## Data for processing
(** * Control plane of the GStreamer compositor (src/app.py)

    A shallow embedding of [build_pipeline], [start_gst], [stop_gst] and of
    the Flask handlers [start], [stop] and [update], followed by the
    properties of the pipeline text and of the worker life cycle.

    Python values that reach the code from a request body are kept
    dynamically typed ([pyval]); the feed catalogue and the transport
    settings come from the configuration file and are typed.  The module
    globals [GST_PROCESS] and the log are one [world]; what the operating
    system answers to [Popen], [terminate] and [wait], and what the
    configuration file holds, is an [Env] the functions are run against. *)

From Stdlib Require Import Floats.SpecFloat.
From stdpp Require Import gmap strings list sorting pretty.

(** ** Python values, exceptions and results *)

Set Warnings "-register-all".

Inductive pyval : Type :=
  | PNone
  | PBool (b : bool)
  | PInt (z : Z)
  | PFloat (f : spec_float)
  | PStr (s : string)
  | PList (l : list pyval)
  | PDict (d : list (string * pyval)).

Inductive exn : Type :=
  | ValueError (msg : string)
  | TypeError (msg : string)
  | KeyError (msg : string)
  | AttributeError (msg : string)
  | OSError (msg : string)
  | TimeoutExpired (msg : string).

(** [str(e)] as the f-strings of the log calls format it. *)
Definition str_exn (e : exn) : string :=
  match e with
  | ValueError m | TypeError m | KeyError m
  | AttributeError m | OSError m | TimeoutExpired m => m
  end.

Inductive result (A : Type) : Type :=
  | Ok (a : A)
  | Raise (e : exn).
Arguments Ok {A} a.
Arguments Raise {A} e.

Global Instance result_ret : MRet result := λ A a, Ok a.

Global Instance result_bind : MBind result := λ A B k r,
  match r with
  | Ok a => k a
  | Raise e => Raise e
  end.

(** [bool(v)], the truth value [not v] negates. *)
Definition truthy (v : pyval) : bool :=
  match v with
  | PNone => false
  | PBool b => b
  | PInt z => negb (Z.eqb z 0)
  | PFloat (S754_zero _) => false
  | PFloat _ => true
  | PStr s => negb (String.eqb s "")
  | PList l => negb (bool_decide (length l = 0))
  | PDict d => negb (bool_decide (length d = 0))
  end.

(** [isinstance(v, list)]. *)
Definition isinstance_list (v : pyval) : bool :=
  match v with
  | PList _ => true
  | _ => false
  end.

(** [type(v).__name__], used in the text of the exceptions. *)
Definition type_name (v : pyval) : string :=
  match v with
  | PNone => "NoneType"
  | PBool _ => "bool"
  | PInt _ => "int"
  | PFloat _ => "float"
  | PStr _ => "str"
  | PList _ => "list"
  | PDict _ => "dict"
  end.

(** ** The feed catalogue and the pipeline text *)

Record Feed : Type := { name : string; url : string }.

(** [{f['name']: f['url'] for f in feeds}]: a later feed of the same name
    replaces the earlier one. *)
Definition feed_map (feeds : list Feed) : gmap string string :=
  foldl (λ m f, <[name f := url f]> m) ∅ feeds.

(** [key in fm] for a dict with string keys: lists and dicts are not
    hashable, every other value is looked up and only a string can be found. *)
Definition dict_contains (fm : gmap string string) (key : pyval) : result bool :=
  match key with
  | PStr s => Ok (bool_decide (is_Some (fm !! s)))
  | PList _ | PDict _ =>
      Raise (TypeError ("unhashable type: '" +:+ type_name key +:+ "'"))
  | _ => Ok false
  end.

(** [fm[key]].  The comprehension reads it only after [key in fm] held, so
    the [KeyError] branches are never taken; their text is not modelled
    beyond the quoted key of a string. *)
Definition dict_getitem (fm : gmap string string) (key : pyval) : result string :=
  match key with
  | PStr s =>
      match fm !! s with
      | Some u => Ok u
      | None => Raise (KeyError ("'" +:+ s +:+ "'"))
      end
  | PList _ | PDict _ =>
      Raise (TypeError ("unhashable type: '" +:+ type_name key +:+ "'"))
  | _ => Raise (KeyError (type_name key))
  end.

(** [[fm[name] for name in composite if name in fm]]. *)
Fixpoint select_urls (fm : gmap string string) (composite : list pyval)
  : result (list string) :=
  match composite with
  | [] => Ok []
  | key :: rest =>
      found ← dict_contains fm key;
      if found : bool
      then u ← dict_getitem fm key;
           us ← select_urls fm rest;
           mret (u :: us)
      else select_urls fm rest
  end.

(** The decode chain of one source (line 62). *)
Definition source_chain (idx : nat) (u : string) : string :=
  "rtspsrc location=" +:+ u +:+
  " latency=100 ! rtph264depay ! h264parse ! avdec_h264 ! videoconvert ! videoscale ! video/x-raw,width=640,height=360 ! queue name=q" +:+
  pretty idx.

(** The pad properties the loop of lines 69-72 appends for sink [i]. *)
Definition sink_props (i : nat) : string :=
  let xpos := (i mod 3) * 640 in
  let ypos := (i / 3) * 360 in
  "sink_" +:+ pretty i +:+ "::xpos=" +:+ pretty xpos +:+
  " sink_" +:+ pretty i +:+ "::ypos=" +:+ pretty ypos +:+ " ".

Definition compositor_head : string :=
  "compositor name=mix sink_0::xpos=0 sink_0::ypos=0 ".

Definition encode_chain : string :=
  "! videoconvert ! x264enc tune=zerolatency bitrate=2048 speed-preset=ultrafast ! rtph264pay ! queue ! webrtcbin bundle-policy=max-bundle name=sendrecv ".

(** Lines 68-73: sink 0 is written out, sinks [1 .. n-1] come from the loop
    over [range(1, n)]. *)
Definition compositor (n : nat) : string :=
  foldl (λ acc i, acc +:+ sink_props i) compositor_head (seq 1 (n - 1))
  +:+ encode_chain.
Lemma written_targets_sorted_witness :
  let written :=
    targets_of (_update_cabinet_inventory Scenario.env_up Scenario.files_only "us3" "cab10"
                  [Scenario.lease_ru7]
                  (Scenario.cab10_world [Scenario.ru3; Scenario.unnamed; Scenario.ru9])).2
               (inventory_file_name "us3" "cab10") in
  let ru7 := build_target "10.0.0.7" (lease_details Scenario.lease_ru7) in
  (1 < 3)%nat
  ∧ written = [Scenario.ru9; ru7; Scenario.ru3; Scenario.unnamed]
  ∧ (_extract_rack_unit (default "" (t_hostname Scenario.unnamed))
       ≤ _extract_rack_unit (default "" (t_hostname ru7))
     ∨ truthy_opt (t_hostname Scenario.unnamed) = false).
Proof.
  cbv zeta.
  assert ((1 < 3)%nat) as Hlt by lia.
  split; [exact Hlt|]. split; [vm_compute; reflexivity|].
  exact (proj1 (proj1 (proj2 (written_targets_sorted Scenario.env_up Scenario.files_only
                                "us3" "cab10" [Scenario.lease_ru7]
                                (Scenario.cab10_world
                                   [Scenario.ru3; Scenario.unnamed; Scenario.ru9])))
                  1%nat 3%nat _ Scenario.unnamed Hlt
                  ltac:(vm_compute; reflexivity) ltac:(vm_compute; reflexivity))).
Defined.

Lemma mac_conflict_reported_witness :
  let w := Scenario.cab10_world [Scenario.ru5_as "Dell"] in
  let r := _update_cabinet_inventory Scenario.env_up Scenario.files_only "us3" "cab10"
             [Scenario.lease_same_mac] w in
  ∃ ips,
    mac_warnings_for "aa:bb:cc:00:00:05" (log r.2)
    = [MacConflict "US3" "CAB10" "aa:bb:cc:00:00:05" ips]
    ∧ "10.0.0.5" ∈ ips ∧ "10.0.0.7" ∈ ips
    ∧ Scenario.ru5_as "Dell" ∈ targets_of r.2 (inventory_file_name "us3" "cab10")
    ∧ Scenario.ru7_same_mac ∈ targets_of r.2 (inventory_file_name "us3" "cab10").
Proof.
  cbv zeta.
  destruct (mac_conflict_reported Scenario.env_up Scenario.files_only "us3" "cab10"
              [Scenario.lease_same_mac] (Scenario.cab10_world [Scenario.ru5_as "Dell"])
              (Scenario.ru5_as "Dell") Scenario.ru7_same_mac "aa:bb:cc:00:00:05"
              ltac:(vm_compute; left) ltac:(vm_compute; right; left)
              eq_refl eq_refl ltac:(discriminate) ltac:(discriminate))
    as (ips & Hlog & Hw & H5 & H7 & _ & Ht5 & Ht7).
  exists ips. rewrite Hlog. simpl (log _). rewrite app_nil_l.
  split; [exact Hw|]. auto.
Defined.

(** ** Poll-based source and the modification time *)

(** After a call that saw the log, the source remembers its time stamp. *)
Lemma get_new_leases_remembers_mtime (f : LeaseLog) (self : FileLeaseSource) :
  last_mtime (source_after (get_new_leases (Some f) self)) = Some (st_mtime f).
Proof.
  unfold get_new_leases.
  destruct (truthy_mtime (last_mtime self)
            && bool_decide (Some (st_mtime f) = last_mtime self)) eqn:E.
  - apply andb_true_iff in E as [_ E]. apply bool_decide_eq_true in E. simpl. congruence.
  - destruct (csv_rows f); reflexivity.
Qed.

(** X1. With a time stamp other than 0, the second of two calls of
    [get_new_leases] that see the same time stamp returns an empty batch,
    does not open the log and leaves the source as it was. *)
Lemma poll_skips_unchanged_log (f1 f2 : LeaseLog) (self : FileLeaseSource) :
  st_mtime f1 ≠ 0 → st_mtime f2 = st_mtime f1 →
  let r1 := get_new_leases (Some f1) self in
  let r2 := get_new_leases (Some f2) (source_after r1) in
  batch r2 = [] ∧ log_opened r2 = false ∧ source_after r2 = source_after r1.
Proof.
  intros Hnz Heq. cbv zeta.
  pose proof (get_new_leases_remembers_mtime f1 self) as Hlast.
  unfold get_new_leases at 1 3 5. rewrite Hlast, Heq. simpl.
  apply Z.eqb_neq in Hnz. rewrite Hnz. simpl.
  rewrite bool_decide_eq_true_2 by reflexivity. auto.
Qed.

Lemma poll_skips_unchanged_log_witness :
  let r1 := get_new_leases (Some Scenario.log_at_noon) Scenario.fresh_source in
  let r2 := get_new_leases (Some Scenario.log_at_noon) (source_after r1) in
  batch r1 = [Scenario.lease_no_hwaddr]
  ∧ batch r2 = [] ∧ log_opened r2 = false ∧ source_after r2 = source_after r1.
Proof.
  cbv zeta. split; [vm_compute; reflexivity|].
  refine (poll_skips_unchanged_log Scenario.log_at_noon Scenario.log_at_noon
            Scenario.fresh_source _ eq_refl).
  vm_compute. discriminate.
Defined.
(** The theorem at three arguments: bare text; a run after bare text, then
    bare text, then a run that holds a comma; a run that holds single
    quotes and ends in a space. *)
Lemma splitArguments_strips_quotes_witness :
  splitArguments (jsq "a,x` b `y`,`,`'c' `")
  = Ok [AStr (js "a"); AStr (js "x b y,"); AStr (js "c")].
Proof.
  assert (Hitems :
            Forall (fun ps => forallb piece_ok ps = true /\ buffered ps <> [])
              [[Bare (js "a")];
               [Bare (js "x"); Quoted dquote (js " b "); Bare (js "y");
                Quoted dquote (js ",")]]).
  { repeat constructor; discriminate. }
  assert (Hlast : forallb piece_ok [Quoted dquote (js "'c' ")] = true)
    by reflexivity.
  exact (proj1 (proj2 (proj2 splitArguments_strips_quotes)) _ _ Hitems Hlast).
Defined.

## What is expected
Output the lines above exactly, but only those between the line holding "Python values that" and the line holding "match e with", inclusive.

## Exercise response
    Python values that reach the code from a request body are kept
    dynamically typed ([pyval]); the feed catalogue and the transport
    settings come from the configuration file and are typed.  The module
    globals [GST_PROCESS] and the log are one [world]; what the operating
    system answers to [Popen], [terminate] and [wait], and what the
    configuration file holds, is an [Env] the functions are run against. *)

From Stdlib Require Import Floats.SpecFloat.
From stdpp Require Import gmap strings list sorting pretty.

(** ** Python values, exceptions and results *)

Set Warnings "-register-all".

Inductive pyval : Type :=
  | PNone
  | PBool (b : bool)
  | PInt (z : Z)
  | PFloat (f : spec_float)
  | PStr (s : string)
  | PList (l : list pyval)
  | PDict (d : list (string * pyval)).

Inductive exn : Type :=
  | ValueError (msg : string)
  | TypeError (msg : string)
  | KeyError (msg : string)
  | AttributeError (msg : string)
  | OSError (msg : string)
  | TimeoutExpired (msg : string).

(** [str(e)] as the f-strings of the log calls format it. *)
Definition str_exn (e : exn) : string :=
  match e with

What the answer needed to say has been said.